Fundamentalism is not a four letter word. Dear Friends in Christ: The present controversy in the Episcopal Church and the Anglican Community is primarily over the issue of the authority of scripture and our interpretation of it. Those who hold to a devotion to the Bible as the Word of God are called many names from “conservatives” to “fundamentalists,” as if these are derogatory terms. I have come to believe that being faithful to the fundamentals of the Christian faith contained in the Apostles and Nicean Creeds and in the 39 Articles of the Church is essential to the preservation of the core doctrines of the Christian Church. Much of orthodox Christianity depends on the way we understand God’s written word to us. When I was ordained a priest in the Episcopal Church in 1969, the Bishop of Chicago asked me the following questions from the Book of Common Prayer (1928):
“Are you persuaded that the Holy Scriptures contain all doctrine required as necessary for eternal salvation through faith in Jesus Christ?”
“And are you determined out of said Scriptures to instruct the people committed to your charge; and to teach nothing, as necessary to eternal salvation but that which you shall be persuaded may be concluded and proved by the Scripture?”
To which I replied:
“I am so persuaded and have so determined, by God’s Grace.” (1928 BCP p. 542)
By this oath I promised to uphold the authority of Scripture in my life, my ministry, and in the church I was called to serve. When I came into the fullness of faith through a personal relationship with Jesus Christ, and was born again and baptized in the Holy Spirit, I personally accepted the Bible as the Word of God to be the rule of my life. As I began to preach more faithfully from the Bible and to call people to new life in Jesus Christ, I was accused of sounding like Billy Graham, as if that would not be a great honor, and I was often called a fundamentalist. When asked the question of whether I took the Bible literally, I often responded by saying, “I take the Bible literally where it is meant to be taken literally. I take the Bible figuratively where it is meant to be taken figuratively. But I always try to take the Bible seriously.”

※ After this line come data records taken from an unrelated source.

(** The partition of 2025-09-01 .. 2025-09-21 with weeks starting on
    Monday. *)
Lemma iter_weeks_partition_witness :
  exists ranges,
    iter_weeks 739495 739515 0 = (ranges, Stop) /\
    covers 739495 739515 ranges /\
    Forall week_range ranges.
Proof.
  apply (iter_weeks_partition 739495 739515 0).
  - unfold valid_date, MINORDINAL, MAXORDINAL. lia.
  - unfold valid_date, MINORDINAL, MAXORDINAL. lia.
  - lia.
  - repeat split.
    + exists 739495. reflexivity.
    + exists 739509, 739515. split; reflexivity.
    + exists 739516. reflexivity.
Defined.

(** C2 does not hold for every pair of dates: with [since = until =
    9999-12-31] (a Friday) and weeks starting on Monday, the end of the week
    would be 10000-01-02, so the generator raises [OverflowError] before it
    yields anything. *)
Lemma iter_weeks_overflow_at_date_max :
  valid_date 3652059 /\ 3652059 <= 3652059 /\ 0 <= 0 <= 6 /\
  iter_weeks 3652059 3652059 0 =
    ([], Raised (OverflowError "date value out of range")).
Proof.
  unfold valid_date, MINORDINAL, MAXORDINAL.
  repeat split; try lia.
Qed.

(** The same happens at the other end of the calendar: 0001-01-01 is a
    Monday, and the Tuesday before it does not exist. *)
Example iter_weeks_overflow_at_date_min :
  iter_weeks 1 10 1 = ([], Raised (OverflowError "date value out of range")).
Proof. reflexivity. Qed.

(** When [until] is 9999-12-31 the last range is yielded, and the step to
    the next day raises. *)
Example iter_weeks_overflow_after_last_range :
  iter_weeks 3652053 3652059 5 =
    ([(3652053, 3652059)], Raised (OverflowError "date value out of range")).
Proof. reflexivity. Qed.

(** [partition(d, d, w) == [(d, d)]]. *)
Example iter_weeks_single_day :
  iter_weeks 739497 739497 0 = ([(739497, 739497)], Stop).
Proof. reflexivity. Qed.

(** C10.  On an inverted range, [until < since], [iter_weeks] yields nothing
    and raises nothing, whatever the week start day: the loop test fails at
    once. *)
Theorem iter_weeks_inverted_range (since until_ week_start : Z) :
  until_ < since -> iter_weeks since until_ week_start = ([], Stop).
Proof.
  intros H. unfold iter_weeks.
  replace (Z.to_nat (until_ - since + 1)) with O by lia.
  simpl. destruct (since <=? until_) eqn:E; [lia | reflexivity].
Qed.

Lemma iter_weeks_inverted_range_witness :
  iter_weeks 739504 739495 3 = ([], Stop).
Proof.
  apply (iter_weeks_inverted_range 739504 739495 3). lia.
Defined.

(* ================================================================== *)
(** * The classifier *)
(* ================================================================== *)

(** ** Text, characters and whitespace *)

Lemma append_nil_r (s : string) : s ++ "" = s.
Proof. induction s; simpl; congruence. Qed.

Lemma append_assoc (a b c : string) : (a ++ b) ++ c = a ++ b ++ c.
Proof. induction a; simpl; congruence. Qed.

Lemma concat_fold (l : list string) : String.concat "" l = fold_right append "" l.
Proof.
  induction l as [|x l IH]; [reflexivity|].
  destruct l as [|y l]; simpl in *.
  - symmetry. apply append_nil_r.
  - rewrite IH. reflexivity.
Qed.

Lemma fold_append_app (l l' : list string) :
  fold_right append "" (l ++ l') = fold_right append "" l ++ fold_right append "" l'.
Proof. induction l; simpl; [reflexivity|]. rewrite IHl, append_assoc. reflexivity. Qed.

Lemma characters_cons (c : ascii) (s : string) :
  exists r rest, characters (String c s) = String c r :: rest.
Proof.
  simpl. destruct (characters s) as [|[|d r] rest].
  - eexists _, _; reflexivity.
  - eexists _, _; reflexivity.
  - destruct (is_continuation d); eexists _, _; reflexivity.
Qed.

Lemma characters_text (s : string) : fold_right append "" (characters s) = s.
Proof.
  induction s as [|c s IH]; [reflexivity|].
  simpl. destruct (characters s) as [|[|d r] rest]; simpl in *.
  - congruence.
  - congruence.
  - destruct (is_continuation d); simpl; congruence.
Qed.

Lemma characters_app (a b : string) :
  starts_character b = true -> characters (a ++ b) = (characters a ++ characters b)%list.
Proof.
  intros Hb. induction a as [|c a IH]; [reflexivity|].
  cbn [append characters]. rewrite IH.
  destruct a as [|d a].
  - cbn [characters app]. destruct b as [|d b]; [reflexivity|].
    destruct (characters_cons d b) as (r & rest & ->).
    simpl in Hb. apply negb_true_iff in Hb. rewrite Hb. reflexivity.
  - destruct (characters_cons d a) as (r & rest & ->). cbn [app].
    destruct (is_continuation d); reflexivity.
Qed.


Lemma whitespace_character (cp : N) :
  In cp WHITESPACE ->
  characters (utf8 cp) = [utf8 cp] /\ starts_character (utf8 cp) = true /\
  is_whitespace (utf8 cp) = true /\ utf8 cp <> "" /\
  forallb (fun c => negb (is_letter c)) (chars (utf8 cp)) = true.
Proof.
  intros H. unfold WHITESPACE in H.
  repeat (destruct H as [<-|H]; [vm_compute; repeat split; discriminate|]). destruct H.
Qed.

Lemma is_whitespace_inv (ch : string) :
  is_whitespace ch = true -> exists cp, In cp WHITESPACE /\ ch = utf8 cp.
Proof.
  unfold is_whitespace. intros H. apply existsb_exists in H as (cp & Hin & E).
  apply String.eqb_eq in E. eauto.
Qed.

Lemma blank_nil : blank "".
Proof. exists []. split; [constructor | reflexivity]. Qed.

Lemma blank_app (a b : string) : blank a -> blank b -> blank (a ++ b).
Proof.
  intros (l & Hl & ->) (l' & Hl' & ->). exists (l ++ l')%list. split.
  - apply Forall_app. split; assumption.
  - unfold text_of. rewrite map_app, fold_append_app. reflexivity.
Qed.

Lemma starts_character_app (a b : string) :
  starts_character a = true -> starts_character b = true ->
  starts_character (a ++ b) = true.
Proof. destruct a; simpl; auto. Qed.

Lemma blank_starts (s : string) : blank s -> starts_character s = true.
Proof.
  intros ([|cp l] & Hl & ->); [reflexivity|].
  inversion Hl; subst. destruct (whitespace_character cp H1) as (_ & Hs & _ & Hn & _).
  unfold text_of. cbn [map fold_right].
  destruct (utf8 cp); [contradiction | exact Hs].
Qed.

Lemma blank_characters (s : string) :
  blank s -> forallb is_whitespace (characters s) = true.
Proof.
  intros (l & Hl & ->). induction Hl as [|cp l Hcp Hl IH]; [reflexivity|].
  unfold text_of in *. cbn [map fold_right].
  rewrite characters_app.
  - destruct (whitespace_character cp Hcp) as (-> & _ & Hw & _).
    cbn [app forallb]. rewrite Hw, IH. reflexivity.
  - apply blank_starts. exists l. split; [exact Hl | reflexivity].
Qed.

Lemma characters_blank (l : list string) :
  forallb is_whitespace l = true -> blank (fold_right append "" l).
Proof.
  induction l as [|ch l IH]; intros H; [exact blank_nil|].
  cbn [forallb] in H. apply andb_true_iff in H as (Hc & Hl).
  cbn [fold_right]. apply blank_app; [|exact (IH Hl)].
  apply is_whitespace_inv in Hc as (cp & Hin & ->).
  exists [cp]. split; [constructor; [exact Hin | constructor]|].
  unfold text_of. simpl. symmetry. apply append_nil_r.
Qed.

(** ** Trimming a list at both ends *)

Section Trim.

Context {A : Type} (f : A -> bool).

Lemma drop_while_all (l : list A) : forallb f l = true -> drop_while f l = [].
Proof.
  induction l as [|x l IH]; [reflexivity|]. simpl.
  intros H. apply andb_true_iff in H as (-> & Hl). exact (IH Hl).
Qed.

Lemma drop_while_app_all (a l : list A) :
  forallb f a = true -> drop_while f (a ++ l) = drop_while f l.
Proof.
  induction a as [|x a IH]; [reflexivity|]. simpl.
  intros H. apply andb_true_iff in H as (-> & Ha). exact (IH Ha).
Qed.

Lemma drop_while_nil (l : list A) : drop_while f l = [] -> forallb f l = true.
Proof.
  induction l as [|x l IH]; [reflexivity|]. simpl.
  destruct (f x); [exact IH | discriminate].
Qed.

Lemma drop_while_app_some (l b : list A) :
  drop_while f l <> [] -> drop_while f (l ++ b) = (drop_while f l ++ b)%list.
Proof.
  induction l as [|x l IH]; simpl; [congruence|].
  destruct (f x); [exact IH | reflexivity].
Qed.

Lemma drop_while_split (l : list A) :
  exists a, forallb f a = true /\ l = (a ++ drop_while f l)%list.
Proof.
  induction l as [|x l (a & Ha & IH)]; [exists []; split; reflexivity|].
  simpl. destruct (f x) eqn:E.
  - exists (x :: a). simpl. rewrite E, Ha. split; [reflexivity | congruence].
  - exists []. split; reflexivity.
Qed.

Lemma forallb_rev (l : list A) : forallb f (rev l) = forallb f l.
Proof.
  induction l as [|x l IH]; [reflexivity|]. simpl.
  rewrite forallb_app, IH. simpl. rewrite andb_true_r. apply andb_comm.
Qed.

Lemma trim_surrounded (a l b : list A) :
  forallb f a = true -> forallb f b = true -> trim f (a ++ l ++ b) = trim f l.
Proof.
  intros Ha Hb. unfold trim. rewrite (drop_while_app_all _ _ Ha).
  destruct (drop_while f l) as [|x m] eqn:E.
  - rewrite drop_while_app_all by (apply drop_while_nil; exact E).
    rewrite (drop_while_all _ Hb). reflexivity.
  - rewrite drop_while_app_some by congruence. rewrite E, rev_app_distr.
    rewrite drop_while_app_all by (rewrite forallb_rev; exact Hb). reflexivity.
Qed.

Lemma trim_split (l : list A) :
  exists a b, forallb f a = true /\ forallb f b = true /\ l = (a ++ trim f l ++ b)%list.
Proof.
  destruct (drop_while_split l) as (a & Ha & El).
  destruct (drop_while_split (rev (drop_while f l))) as (b & Hb & Em).
  exists a, (rev b). repeat split; [exact Ha | rewrite forallb_rev; exact Hb |].
  unfold trim. rewrite <- rev_app_distr, <- Em, rev_involutive. exact El.
Qed.

Lemma trim_fixed (l : list A) :
  drop_while f l = l -> drop_while f (rev l) = rev l -> trim f l = l.
Proof. intros H1 H2. unfold trim. rewrite H1, H2. apply rev_involutive. Qed.

End Trim.

Lemma strip_trim (s : string) :
  strip s = fold_right append "" (trim is_whitespace (characters s)).
Proof. unfold strip, trim. apply concat_fold. Qed.

(** The whitespace around a text does not count. *)
Lemma strip_surrounded (pre core post : string) :
  blank pre -> blank post -> starts_character core = true ->
  strip (pre ++ core ++ post) = strip core.
Proof.
  intros Hpre Hpost Hc. rewrite !strip_trim.
  rewrite !characters_app.
  - rewrite trim_surrounded; [reflexivity | |]; apply blank_characters; assumption.
  - apply blank_starts, Hpost.
  - apply starts_character_app; [exact Hc | apply blank_starts, Hpost].
Qed.

(** What [strip] removes is whitespace. *)
Lemma strip_split (s : string) :
  exists pre post, blank pre /\ blank post /\ s = pre ++ strip s ++ post.
Proof.
  destruct (trim_split is_whitespace (characters s)) as (a & b & Ha & Hb & E).
  exists (fold_right append "" a), (fold_right append "" b).
  repeat split; [apply characters_blank, Ha | apply characters_blank, Hb |].
  rewrite strip_trim, <- !fold_append_app, <- E. symmetry. apply characters_text.
Qed.

(** A text without whitespace at its ends is left as it is. *)
Lemma strip_trimmed (s : string) : trimmed s -> strip s = s.
Proof.
  intros (_ & Hedge). rewrite strip_trim, trim_fixed; [apply characters_text | |].
  - destruct (characters s) as [|h l] eqn:E; [reflexivity|]. simpl.
    destruct (is_whitespace h) eqn:Eh; [|reflexivity].
    exfalso. apply Hedge. apply is_whitespace_inv in Eh as (cp & Hin & ->).
    exists cp, (fold_right append "" l). split; [exact Hin|]. left.
    rewrite <- (characters_text s), E. reflexivity.
  - destruct (rev (characters s)) as [|h l] eqn:E; [reflexivity|]. simpl.
    destruct (is_whitespace h) eqn:Eh; [|reflexivity].
    exfalso. apply Hedge. apply is_whitespace_inv in Eh as (cp & Hin & ->).
    exists cp, (fold_right append "" (rev l)). split; [exact Hin|]. right.
    rewrite <- (characters_text s), <- (rev_involutive (characters s)), E.
    cbn [rev]. rewrite fold_append_app. simpl. rewrite append_nil_r. reflexivity.
Qed.

Lemma strip_blank_trimmed (pre core post : string) :
  blank pre -> blank post -> trimmed core -> strip (pre ++ core ++ post) = core.
Proof.
  intros Hpre Hpost Hc. rewrite strip_surrounded by (try assumption; apply Hc).
  apply strip_trimmed, Hc.
Qed.

(** ** Reading a word *)

Lemma chars_app (a b : string) : chars (a ++ b) = (chars a ++ chars b)%list.
Proof. induction a; simpl; congruence. Qed.

Lemma chars_nil (s : string) : chars s = [] -> s = "".
Proof. destruct s; [reflexivity | discriminate]. Qed.

Lemma letter_byte (c : ascii) :
  is_letter c = true -> is_continuation c = false.
Proof. destruct c as [[] [] [] [] [] [] [] []]; vm_compute; congruence. Qed.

So what does it mean to be called a fundamentalist? Fundamentalist Christianity or Christian Fundamentalism is a movement that arose mainly within British and American Protestantism in the late 19th and early 20th centuries by evangelical Christians, who in a reaction to modernism actively affirmed a fundamental set of Christian beliefs: the inerrancy of the Bible (Sola Scriptura), the virgin birth of Christ, the doctrine of substitutionary atonement, the bodily resurrection of Jesus, and the imminent return of Jesus Christ.
While there was no single founder of of fundamentalism, many ideas and themes had been suggested by American evangelist Dwight L. Moody (1837-1899) and British preacher John Nelson Darby (1800-1882). The original formulation of American fundamentalist beliefs can be traced to the Niagara Bible Conference (1878-1897) and in 1910 to the General Assembly of the Presbyterian Church, which distilled these into what became known as the “five fundamentals:”
1. The inerrancy of Scripture
2. The virgin birth and deity of Jesus
3. The doctrine of substitutionary atonement through God’s grace and human faith
4. The bodily resurrection of Jesus
5. The authenticity of Christ’s miracles (or alternatively, his pre-millenial second coming)
(From Wikipedia, the free encyclopedia)
But consider these questions:
Are these five fundamentals not the core of the Christian faith and life as contained in the Creed and traditions of the church?
Are they not held as the teaching of the Episcopal Church and the Anglican Communion as reflected in the teaching and praying of the Book of Common Prayer?
Are they not what the church has believed throughout its history?
So why should we be ashamed of being called a fundamentalist?
Perhaps if the Episcopal Church returned to these fundamentals of doctrine, we would find our way back into the fullness of the Christian faith and heal the many divisions in the church.
So the next time someone calls you a fundamentalist, respond by saying:
“Yes, and which of these fundamentals do you reject?”
In Christ,The Rev. Charles L. Hoffman, D. Min.